Prince, on le dit, et il est vrai ; un prince est-il parfait ? Tout lui réussit. Se dément-il par quelque endroit ? Une seule faute peut aboutir, et aboutit souvent à sa perte entière. Chun n’avait pas un pouce de terre[1] ; cependant il fut empereur. Yu qui n’avait pas un domaine de dix familles, se vit maître de tout l’empire, et au-dessus et je ne sais combien de princes. Tching tang et Vou vang étaient nés princes ; mais ils n’avaient chacun qu’environ dix lieues de terres. Chacun d’eux en son temps devint empereur, et fondateur d’une illustre dynastie. Quel fut leur secret ? Le voici en peu de mots. Attentifs à ne rien faire dont ils pussent en rougir devant Tien[2] ni qui pût blesser le cœur de leurs peuples, ils suivirent exactement la droite raison qu’ils avaient reçue de Tien, et se regardèrent toujours comme pères de leurs sujets. Les sujets de leur côté prenaient à leur égard des sentiments tout conformes. L’on ne voit point de leur temps, que ceux qui étaient en place, craignissent de se perdre eux-mêmes, en représentant librement et sans détour, ce qu’ils jugeaient être du bien commun. Voilà ce qui a fait réussir ces grands princes, et ce qui a rendu leur mémoire à jamais célèbre.

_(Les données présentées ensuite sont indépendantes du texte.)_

Lemma VerifyFirebaseToken_passes (env : Env) (value : string) (req req1 : Request.t)
    (b : bool) :
  VerifyFirebaseToken env value req = (Ok b, req1) ->
  truthy_string (uid (ValidateIDToken env (nth_error (split " " value) 1))) = true
  /\ email_verified (ValidateIDToken env (nth_error (split " " value) 1)) = true
  /\ req1 = set_userId req (uid (ValidateIDToken env (nth_error (split " " value) 1))).
Proof.
  unfold VerifyFirebaseToken.
  destruct (truthy_string (uid (ValidateIDToken env (nth_error (split " " value) 1))));
    destruct (email_verified (ValidateIDToken env (nth_error (split " " value) 1)));
    simpl; try discriminate.
  intros H. injection H as _ <-. repeat split.
Qed.

(** X14.  A route guarded by the identity check followed by the
    access-token check hands a request to its handler only if the
    identity provider vouched for the bearer token with a verified
    email, and the cookie holds an access token for that very user; the
    handler then sees the provider's user id in [req.body.userId],
    whatever the client wrote there.  This holds for every header
    validator in front of the two checks. *)
Theorem identity_then_access_guard (base : Request.t -> result string)
    (EC : ERROR_CODES) (env : Env) (req req' : Request.t) :
  gateway EC (Routes.identity_then_access base env) req = (Next, req') ->
  exists value,
    base req = Ok value
    /\ truthy_string (uid (ValidateIDToken env (nth_error (split " " value) 1))) = true
    /\ email_verified (ValidateIDToken env (nth_error (split " " value) 1)) = true
    /\ req' = set_userId req (uid (ValidateIDToken env (nth_error (split " " value) 1)))
    /\ VerifyAccessToken env req' = Ok true.
Proof.
  intros H. unfold gateway in H.
  destruct (run_chains (Routes.identity_then_access base env) req)
    as [errors final] eqn:Hrun.
  injection H as Hnext <-.
  apply AuthValidate_Next_iff in Hnext. subst errors.
  unfold Routes.identity_then_access in Hrun.
  rewrite !GatewaySpec.run_chains_cons, GatewaySpec.run_chains_nil in Hrun.
  cbn [fst snd] in Hrun. rewrite app_nil_r in Hrun.
  injection Hrun as Herrors Hfinal.
  apply app_eq_nil in Herrors as [Hfirst Hsecond].
  apply custom_with_passes in Hfirst as (value & b & Hbase & Hcheck).
  apply custom_with_passes in Hsecond as (value2 & b2 & _ & Hcheck2).
  apply VerifyFirebaseToken_passes in Hcheck as (Huid & Hemail & Hreq).
  exists value. split; [exact Hbase|]. split; [exact Huid|]. split; [exact Hemail|].
  injection Hcheck2 as Hverdict Hsame.
  rewrite <- Hfinal, <- Hsame, Hreq. split; [reflexivity|].
  rewrite Hreq in Hverdict.
  destruct (AccessTokenSpec.VerifyAccessToken_outcomes env
              (set_userId req (uid (ValidateIDToken env (nth_error (split " " value) 1)))))
    as [Hok|Hbad]; [exact Hok | congruence].
Qed.

Lemma identity_then_access_guard_witness :
  exists value,
    BaseAuthorizationHeaderValidator spec_ERROR_CODES Routes.arriving_request = Ok value
    /\ truthy_string
         (uid (ValidateIDToken Examples.env (nth_error (split " " value) 1))) = true
    /\ email_verified
         (ValidateIDToken Examples.env (nth_error (split " " value) 1)) = true
    /\ set_userId Routes.arriving_request (Some "u1")
       = set_userId Routes.arriving_request
           (uid (ValidateIDToken Examples.env (nth_error (split " " value) 1)))
    /\ VerifyAccessToken Examples.env (set_userId Routes.arriving_request (Some "u1"))
       = Ok true.
Proof.
  apply (identity_then_access_guard
           (BaseAuthorizationHeaderValidator spec_ERROR_CODES) spec_ERROR_CODES
           Examples.env Routes.arriving_request
           (set_userId Routes.arriving_request (Some "u1")) ltac:(reflexivity)).
Defined.

End ChecksSpec.

(** ** Route handlers *)

Module RoutesSpec.
Import Middleware Routes.

(** X15.  [GET /basicInfo] shows of a phone number only its first two
    characters and the characters at positions 8 to 11: the six
    characters in between are replaced by the mask and everything from
    position 12 on is dropped, whatever those characters are. *)
Theorem blur_masks_the_middle (a mid b tail : string) :
  String.length a = 2%nat ->
  String.length mid = 6%nat ->
  String.length b = 4%nat ->
  blur (a +:+ mid +:+ b +:+ tail) = a +:+ "(***) ***-" +:+ b.
Proof.
  intros Ha Hmid Hb.
  destruct a as [|a1 [|a2 [|? ?]]]; try discriminate Ha.
  destruct mid as [|m1 [|m2 [|m3 [|m4 [|m5 [|m6 [|? ?]]]]]]]; try discriminate Hmid.
  destruct b as [|b1 [|b2 [|b3 [|b4 [|? ?]]]]]; try discriminate Hb.
  destruct tail; reflexivity.
Qed.

Lemma blur_masks_the_middle_witness :
  blur ("+1" +:+ "555555" +:+ "0100" +:+ "") = "+1" +:+ "(***) ***-" +:+ "0100".
Proof.
  apply (blur_masks_the_middle "+1" "555555" "0100" ""
           ltac:(reflexivity) ltac:(reflexivity) ltac:(reflexivity)).
Defined.

(** X16.  [POST /storeAccessToken] has three outcomes.  It answers 406
    exactly when [successJWT] does not verify under the key, 401 exactly
    when it verifies but names another user than [req.body.userId], and
    otherwise sets the [accessToken] cookie, HttpOnly, Secure and
    SameSite=None, holding a token signed for that user with the
    access-token marker and an expiry of 6000. *)
Theorem storeAccessToken_outcomes (sign : AccessData.t -> Z -> string) (env : Env)
    (successJWT : option string) (req : Request.t) :
  (storeAccessToken sign env successJWT req = NotStored 406 "Success JWT Invalid."
   <-> jwt env successJWT = SignatureInvalid \/ jwt env successJWT = TokenExpired)
  /\ (storeAccessToken sign env successJWT req = NotStored 401 "Users do not match."
      <-> exists payload,
            jwt env successJWT = Verified payload
            /\ AccessData.userId payload <> Body.userId (Request.body req))
  /\ (forall c message,
        storeAccessToken sign env successJWT req = Stored c message <->
        (exists payload,
            jwt env successJWT = Verified payload
            /\ AccessData.userId payload = Body.userId (Request.body req))
        /\ message = "Successfully stored access token."
        /\ c = {| cookie_name := "accessToken";
                  cookie_value :=
                    sign {| AccessData.userId := Body.userId (Request.body req);
                            AccessData.isAccessToken := Some true |} 6000;
                  httpOnly := true; secure := true; sameSite := "None";
                  maxAge := "100000000" |}).
Proof.
  unfold storeAccessToken, jwt_verify.
  destruct (jwt env successJWT) as [| |payload]; simpl.
  - split; [split; auto|]. split.
    + split; [discriminate | intros (? & ? & _); discriminate].
    + intros c message. split; [discriminate | intros ((? & ? & _) & _); discriminate].
  - split; [split; auto|]. split.
    + split; [discriminate | intros (? & ? & _); discriminate].
    + intros c message. split; [discriminate | intros ((? & ? & _) & _); discriminate].
  - destruct (strict_eq (AccessData.userId payload) (Body.userId (Request.body req)))
      eqn:Heq; simpl.
    + apply JsFacts.strict_eq_spec in Heq.
      split; [split; [discriminate | intros [?|?]; discriminate]|]. split.
      * split; [discriminate|]. intros (p & Hp & Hne). injection Hp as <-. contradiction.
      * intros c message. rewrite Heq. split.
        -- intros H. injection H as <- <-.
           split; [exists payload; split; [reflexivity | exact Heq]|].
           split; reflexivity.
        -- intros (_ & -> & ->). reflexivity.
    + apply JsFacts.strict_eq_false in Heq.
      split; [split; [discriminate | intros [?|?]; discriminate]|]. split.
      * split; [intros _; exists payload; split; [reflexivity | exact Heq] | reflexivity].
      * intros c message. split; [discriminate|].
        intros ((p & Hp & Hsame) & _). injection Hp as <-. contradiction.
Qed.

(** X17.  Issue then verify: when a token signed for the user with the
    marker verifies under the key to that payload, the cookie that
    [POST /storeAccessToken] sets makes the next request of the same
    user pass [VerifyAccessToken], and the soft check marks it
    [hasAccess] true. *)
Theorem stored_cookie_verifies (sign : AccessData.t -> Z -> string) (env : Env)
    (successJWT : option string) (req : Request.t) (c : cookie) (message : string) :
  jwt env (Some (sign {| AccessData.userId := Body.userId (Request.body req);
                         AccessData.isAccessToken := Some true |} 6000))
  = Verified {| AccessData.userId := Body.userId (Request.body req);
                AccessData.isAccessToken := Some true |} ->
  storeAccessToken sign env successJWT req = Stored c message ->
  VerifyAccessToken env (with_cookie req c) = Ok true
  /\ Body.hasAccess (Request.body (CheckAccessTokenMiddleware env (with_cookie req c)))
     = Some true.
Proof.
  intros Hsigned Hstored.
  assert (Hvalue : cookie_value c
                   = sign {| AccessData.userId := Body.userId (Request.body req);
                             AccessData.isAccessToken := Some true |} 6000).
  { unfold storeAccessToken, jwt_verify in Hstored.
    destruct (jwt env successJWT) as [| |payload]; simpl in Hstored; try discriminate.
    destruct (strict_eq (AccessData.userId payload) (Body.userId (Request.body req)))
      eqn:Heq; simpl in Hstored; [|discriminate].
    apply JsFacts.strict_eq_spec in Heq. rewrite Heq in Hstored.
    injection Hstored as <- _. reflexivity. }
  assert (Hok : VerifyAccessToken env (with_cookie req c) = Ok true).
  { apply AccessTokenSpec.VerifyAccessToken_Ok_iff.
    exists {| AccessData.userId := Body.userId (Request.body req);
              AccessData.isAccessToken := Some true |}.
    simpl. rewrite Hvalue. split; [exact Hsigned | split; reflexivity]. }
  split; [exact Hok|].
  rewrite AccessTokenSpec.CheckAccessTokenMiddleware_agrees, Hok. reflexivity.
Qed.

Lemma stored_cookie_verifies_witness :
  VerifyAccessToken Examples.env
    (with_cookie identified_request
       {| cookie_name := "accessToken"; cookie_value := "access-u1";
          httpOnly := true; secure := true; sameSite := "None";
          maxAge := "100000000" |}) = Ok true
  /\ Body.hasAccess
       (Request.body
          (CheckAccessTokenMiddleware Examples.env
             (with_cookie identified_request
                {| cookie_name := "accessToken"; cookie_value := "access-u1";
                   httpOnly := true; secure := true; sameSite := "None";
                   maxAge := "100000000" |}))) = Some true.
Proof.
  apply (stored_cookie_verifies example_sign Examples.env (Some "access-u1")
           identified_request _ "Successfully stored access token."
           ltac:(reflexivity) ltac:(reflexivity)).
Defined.

(** X18.  A request that passes [VerifyAccessToken] can use its own
    access token as [successJWT]: [POST /storeAccessToken] accepts it and
    sets a fresh cookie, so a live access token renews itself. *)
Theorem access_token_renews_itself (sign : AccessData.t -> Z -> string) (env : Env)
    (req : Request.t) :
  VerifyAccessToken env req = Ok true ->
  exists c,
    storeAccessToken sign env (Request.accessToken req) req
    = Stored c "Successfully stored access token."
    /\ cookie_value c
       = sign {| AccessData.userId := Body.userId (Request.body req);
                 AccessData.isAccessToken := Some true |} 6000.
Proof.
  intros Hok. apply AccessTokenSpec.VerifyAccessToken_Ok_iff in Hok
    as (accessData & Hjwt & Huser & _).
  unfold storeAccessToken, jwt_verify. rewrite Hjwt. simpl.
  rewrite (proj2 (JsFacts.strict_eq_spec _ _) Huser). simpl.
  rewrite Huser. eexists. split; reflexivity.
Qed.

Lemma access_token_renews_itself_witness :
  exists c,
    storeAccessToken example_sign Examples.env (Some "access-u1")
      (with_cookie identified_request
         {| cookie_name := "accessToken"; cookie_value := "access-u1";
            httpOnly := true; secure := true; sameSite := "None";
            maxAge := "100000000" |})
    = Stored c "Successfully stored access token."
    /\ cookie_value c = "access-u1".
Proof.
  apply (access_token_renews_itself example_sign Examples.env
           (with_cookie identified_request
              {| cookie_name := "accessToken"; cookie_value := "access-u1";
                 httpOnly := true; secure := true; sameSite := "None";
                 maxAge := "100000000" |})
           ltac:(reflexivity)).
Defined.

Je voudrais pouvoir vous ouvrir le fond de mon cœur, et vous y faire voir le zèle qui me fait parler. Je sais le peu que je vaux, et par là j’ai tout lieu de craindre que vous fassiez peu de cas de mes conseils. Je vous prie cependant d’y faire quelque attention ; ou plutôt à l’occasion de mon discours, de réveiller dans votre propre cœur les sentiments qui y sont gravés. Imaginez-vous une montagne également haute et escarpée, au pied de laquelle il y ait un abîme sans fond. Supposons qu’on place un homme chargé d’un énorme poids à l’extrémité de cette roche ; de sorte qu’à demi-suspendu, il ne soit retenu lui et son poids, que par un assez faible filet. Quel homme en cet état, voyant d’un côté que sa chute dépend d’un rien[3], et de l’autre que s’il tombe, il est perdu sans ressource ; quel homme, dis-je, ne frémirait pas ? C’est cependant, souffrez que je vous le dise, c’est

  1. Le chinois dit : n’avait pas autant de terre qu’il en faut pour dresser un stile, ou bien pour planter un piquet.
  2. Le Ciel.
  3. Le Chinois dit, d'un cheveu.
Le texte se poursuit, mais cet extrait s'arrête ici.